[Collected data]
-*-*-

(** X16: The two panics of [FindBestMatchingVersion], in general: with the
    plugin (or ["*"]) in [ASDF_IGNORE_VERSION] and nothing installed, the
    index expression panics; when the scan is reached with the plugin (or
    ["*"]) in [ASDF_IGNORE_PATCH], something installed and no installed
    version with a ["."], the slice expression panics on the first
    candidate.  In both cases the requested versions play no part. *)
Theorem FindBestMatchingVersion_panic_conditions
  (h : Host) (conf : Config) (plugin : Plugin) (versions : list string) :
  (covers (Split (Getenv h "ASDF_IGNORE_VERSION") " ") plugin = true ->
   Installed h conf plugin = ([], None) ->
   fst (FindBestMatchingVersion h conf plugin versions) = Panicked (IndexOutOfRange 0 0))
  /\ (reachesScan h conf plugin = true ->
      covers (Split (Getenv h "ASDF_IGNORE_PATCH") " ") plugin = true ->
      fst (Installed h conf plugin) <> [] ->
      Forall (fun v => ~ hasDot v) (fst (Installed h conf plugin)) ->
      fst (FindBestMatchingVersion h conf plugin versions)
      = Panicked (SliceBoundsOutOfRange 2 1)).
Proof.
  split.
  - intros Hcov Hinst. unfold FindBestMatchingVersion. now rewrite Hinst, Hcov.
  - intros Hreach Hcov Hne Hnodot.
    rewrite FindBestMatchingVersion_reachesScan by exact Hreach. cbn [fst].
    pose proof (sortDesc_perm (fst (Installed h conf plugin))) as HP.
    destruct (sortDesc (fst (Installed h conf plugin))) as [|v l] eqn:E.
    { apply Permutation_sym, Permutation_nil in HP. contradiction. }
    assert (Hv : ~ hasDot v).
    { rewrite Forall_forall in Hnodot. apply Hnodot.
      apply Permutation_in with (v :: l); [now apply Permutation_sym | apply in_eq]. }
    rewrite scan_cons. cbv zeta. rewrite Hcov. unfold sliceTo.
    unfold hasDot in Hv. pose proof (Split_length_pos "." v) as Hpos.
    destruct (2 <=? length (Split v "."))%nat eqn:El;
      [apply Nat.leb_le in El; contradiction|].
    replace (length (Split v ".")) with 1 by lia. reflexivity.
Qed.

Lemma FindBestMatchingVersion_panic_conditions_witness :
  fst (FindBestMatchingVersion
         (Fixture.host [("ASDF_IGNORE_VERSION", "nodejs")] [] [] None ([], None))
         (Fixture.config false) Fixture.nodejs ["18.0.0"])
  = Panicked (IndexOutOfRange 0 0)
  /\ fst (FindBestMatchingVersion
            (Fixture.host [("ASDF_IGNORE_PATCH", "nodejs")] [] [] None
               (["system"; "latest"], None))
            (Fixture.config false) Fixture.nodejs ["18.0.0"])
     = Panicked (SliceBoundsOutOfRange 2 1).
Proof.
  split.
  - apply (proj1 (FindBestMatchingVersion_panic_conditions
             (Fixture.host [("ASDF_IGNORE_VERSION", "nodejs")] [] [] None ([], None))
             (Fixture.config false) Fixture.nodejs ["18.0.0"])); reflexivity.
  - apply (proj2 (FindBestMatchingVersion_panic_conditions
             (Fixture.host [("ASDF_IGNORE_PATCH", "nodejs")] [] [] None
                (["system"; "latest"], None))
             (Fixture.config false) Fixture.nodejs ["18.0.0"])).
    + reflexivity.
    + reflexivity.
    + discriminate.
    + repeat constructor; unfold hasDot; simpl; lia.
Defined.

(** ** The environment lookup *)

(** C6: for every plugin name [P] the environment lookup reads
    ["ASDF_" + strings.ToUpper(P) + "_VERSION"] and nothing else.  If the
    value is empty (or the variable unset) the lookup reports
    [found = false]; otherwise [Version] returns at once, for any directory
    and without a single iteration of the walk or any call to the file
    system, the tokens of the value split on single spaces, trimmed by
    [strings.TrimSpace], the empty ones dropped, with [Source] the variable
    name, [Directory] empty, [found = true] and no error.  The tokens are
    not empty and have no white-space rune, of ASCII or of Unicode, at
    either end.  [found = true] is reported also when the value is made of
    spaces only and no token is left. *)
Theorem Version_environment_lookup
  (h : Host) (conf : Config) (plugin : Plugin) (directory : string) (fuel : nat) :
  let name := ("ASDF_" ++ strings_ToUpper h (Name plugin) ++ "_VERSION")%string in
  let raw := Getenv h name in
  (raw = "" ->
   findVersionsInEnv h (Name plugin) = (([], name, false), [EvGetenv name]))
  /\ (raw <> "" ->
      findVersionsInEnv h (Name plugin)
      = ((filter nonEmpty (map TrimSpace (Split raw " ")), name, true), [EvGetenv name])
      /\ Version fuel h conf plugin directory
         = Some ((mkToolVersions (filter nonEmpty (map TrimSpace (Split raw " "))) "" name,
                  true, None),
                 [EvGetenv name]))
  /\ Forall (fun token => token <> ""
                          /\ startsWithSpace token = false
                          /\ endsWithSpace token = false)
       (filter nonEmpty (map TrimSpace (Split raw " ")))
  /\ (raw <> "" -> onlySpaces raw = true ->
      Version fuel h conf plugin directory
      = Some ((mkToolVersions [] "" name, true, None), [EvGetenv name])).
Proof.
  intros name raw. split; [|split; [|split]].
  - intros H. now apply findVersionsInEnv_unset.
  - intros H. rewrite <- parseVersion_spec. split.
    + now apply findVersionsInEnv_set.
    + now apply Version_env_found.
  - induction (Split raw " ") as [|piece pieces IH]; simpl; [constructor|].
    unfold nonEmpty at 1. destruct (String.eqb (TrimSpace piece) "") eqn:E; simpl;
      [exact IH|].
    constructor; [|exact IH].
    destruct (TrimSpace_trimmed piece) as [Hs He].
    split; [now apply String.eqb_neq | auto].
  - intros H Hsp. rewrite <- (parseVersion_onlySpaces raw Hsp).
    now apply Version_env_found.
Qed.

-*-*-

#### [Exercise]
Please copy out every entry exactly, with nothing omitted.

#### [Task solution]
(** X16: The two panics of [FindBestMatchingVersion], in general: with the
    plugin (or ["*"]) in [ASDF_IGNORE_VERSION] and nothing installed, the
    index expression panics; when the scan is reached with the plugin (or
    ["*"]) in [ASDF_IGNORE_PATCH], something installed and no installed
    version with a ["."], the slice expression panics on the first
    candidate.  In both cases the requested versions play no part. *)
Theorem FindBestMatchingVersion_panic_conditions
  (h : Host) (conf : Config) (plugin : Plugin) (versions : list string) :
  (covers (Split (Getenv h "ASDF_IGNORE_VERSION") " ") plugin = true ->
   Installed h conf plugin = ([], None) ->
   fst (FindBestMatchingVersion h conf plugin versions) = Panicked (IndexOutOfRange 0 0))
  /\ (reachesScan h conf plugin = true ->
      covers (Split (Getenv h "ASDF_IGNORE_PATCH") " ") plugin = true ->
      fst (Installed h conf plugin) <> [] ->
      Forall (fun v => ~ hasDot v) (fst (Installed h conf plugin)) ->
      fst (FindBestMatchingVersion h conf plugin versions)
      = Panicked (SliceBoundsOutOfRange 2 1)).
Proof.
  split.
  - intros Hcov Hinst. unfold FindBestMatchingVersion. now rewrite Hinst, Hcov.
  - intros Hreach Hcov Hne Hnodot.
    rewrite FindBestMatchingVersion_reachesScan by exact Hreach. cbn [fst].
    pose proof (sortDesc_perm (fst (Installed h conf plugin))) as HP.
    destruct (sortDesc (fst (Installed h conf plugin))) as [|v l] eqn:E.
    { apply Permutation_sym, Permutation_nil in HP. contradiction. }
    assert (Hv : ~ hasDot v).
    { rewrite Forall_forall in Hnodot. apply Hnodot.
      apply Permutation_in with (v :: l); [now apply Permutation_sym | apply in_eq]. }
    rewrite scan_cons. cbv zeta. rewrite Hcov. unfold sliceTo.
    unfold hasDot in Hv. pose proof (Split_length_pos "." v) as Hpos.
    destruct (2 <=? length (Split v "."))%nat eqn:El;
      [apply Nat.leb_le in El; contradiction|].
    replace (length (Split v ".")) with 1 by lia. reflexivity.
Qed.

Lemma FindBestMatchingVersion_panic_conditions_witness :
  fst (FindBestMatchingVersion
         (Fixture.host [("ASDF_IGNORE_VERSION", "nodejs")] [] [] None ([], None))
         (Fixture.config false) Fixture.nodejs ["18.0.0"])
  = Panicked (IndexOutOfRange 0 0)
  /\ fst (FindBestMatchingVersion
            (Fixture.host [("ASDF_IGNORE_PATCH", "nodejs")] [] [] None
               (["system"; "latest"], None))
            (Fixture.config false) Fixture.nodejs ["18.0.0"])
     = Panicked (SliceBoundsOutOfRange 2 1).
Proof.
  split.
  - apply (proj1 (FindBestMatchingVersion_panic_conditions
             (Fixture.host [("ASDF_IGNORE_VERSION", "nodejs")] [] [] None ([], None))
             (Fixture.config false) Fixture.nodejs ["18.0.0"])); reflexivity.
  - apply (proj2 (FindBestMatchingVersion_panic_conditions
             (Fixture.host [("ASDF_IGNORE_PATCH", "nodejs")] [] [] None
                (["system"; "latest"], None))
             (Fixture.config false) Fixture.nodejs ["18.0.0"])).
    + reflexivity.
    + reflexivity.
    + discriminate.
    + repeat constructor; unfold hasDot; simpl; lia.
Defined.

(** ** The environment lookup *)

(** C6: for every plugin name [P] the environment lookup reads
    ["ASDF_" + strings.ToUpper(P) + "_VERSION"] and nothing else.  If the
    value is empty (or the variable unset) the lookup reports
    [found = false]; otherwise [Version] returns at once, for any directory
    and without a single iteration of the walk or any call to the file
    system, the tokens of the value split on single spaces, trimmed by
    [strings.TrimSpace], the empty ones dropped, with [Source] the variable
    name, [Directory] empty, [found = true] and no error.  The tokens are
    not empty and have no white-space rune, of ASCII or of Unicode, at
    either end.  [found = true] is reported also when the value is made of
    spaces only and no token is left. *)
Theorem Version_environment_lookup
  (h : Host) (conf : Config) (plugin : Plugin) (directory : string) (fuel : nat) :
  let name := ("ASDF_" ++ strings_ToUpper h (Name plugin) ++ "_VERSION")%string in
  let raw := Getenv h name in
  (raw = "" ->
   findVersionsInEnv h (Name plugin) = (([], name, false), [EvGetenv name]))
  /\ (raw <> "" ->
      findVersionsInEnv h (Name plugin)
      = ((filter nonEmpty (map TrimSpace (Split raw " ")), name, true), [EvGetenv name])
      /\ Version fuel h conf plugin directory
         = Some ((mkToolVersions (filter nonEmpty (map TrimSpace (Split raw " "))) "" name,
                  true, None),
                 [EvGetenv name]))
  /\ Forall (fun token => token <> ""
                          /\ startsWithSpace token = false
                          /\ endsWithSpace token = false)
       (filter nonEmpty (map TrimSpace (Split raw " ")))
  /\ (raw <> "" -> onlySpaces raw = true ->
      Version fuel h conf plugin directory
      = Some ((mkToolVersions [] "" name, true, None), [EvGetenv name])).
Proof.
  intros name raw. split; [|split; [|split]].
  - intros H. now apply findVersionsInEnv_unset.
  - intros H. rewrite <- parseVersion_spec. split.
    + now apply findVersionsInEnv_set.
    + now apply Version_env_found.
  - induction (Split raw " ") as [|piece pieces IH]; simpl; [constructor|].
    unfold nonEmpty at 1. destruct (String.eqb (TrimSpace piece) "") eqn:E; simpl;
      [exact IH|].
    constructor; [|exact IH].
    destruct (TrimSpace_trimmed piece) as [Hs He].
    split; [now apply String.eqb_neq | auto].
  - intros H Hsp. rewrite <- (parseVersion_onlySpaces raw Hsp).
    now apply Version_env_found.
Qed.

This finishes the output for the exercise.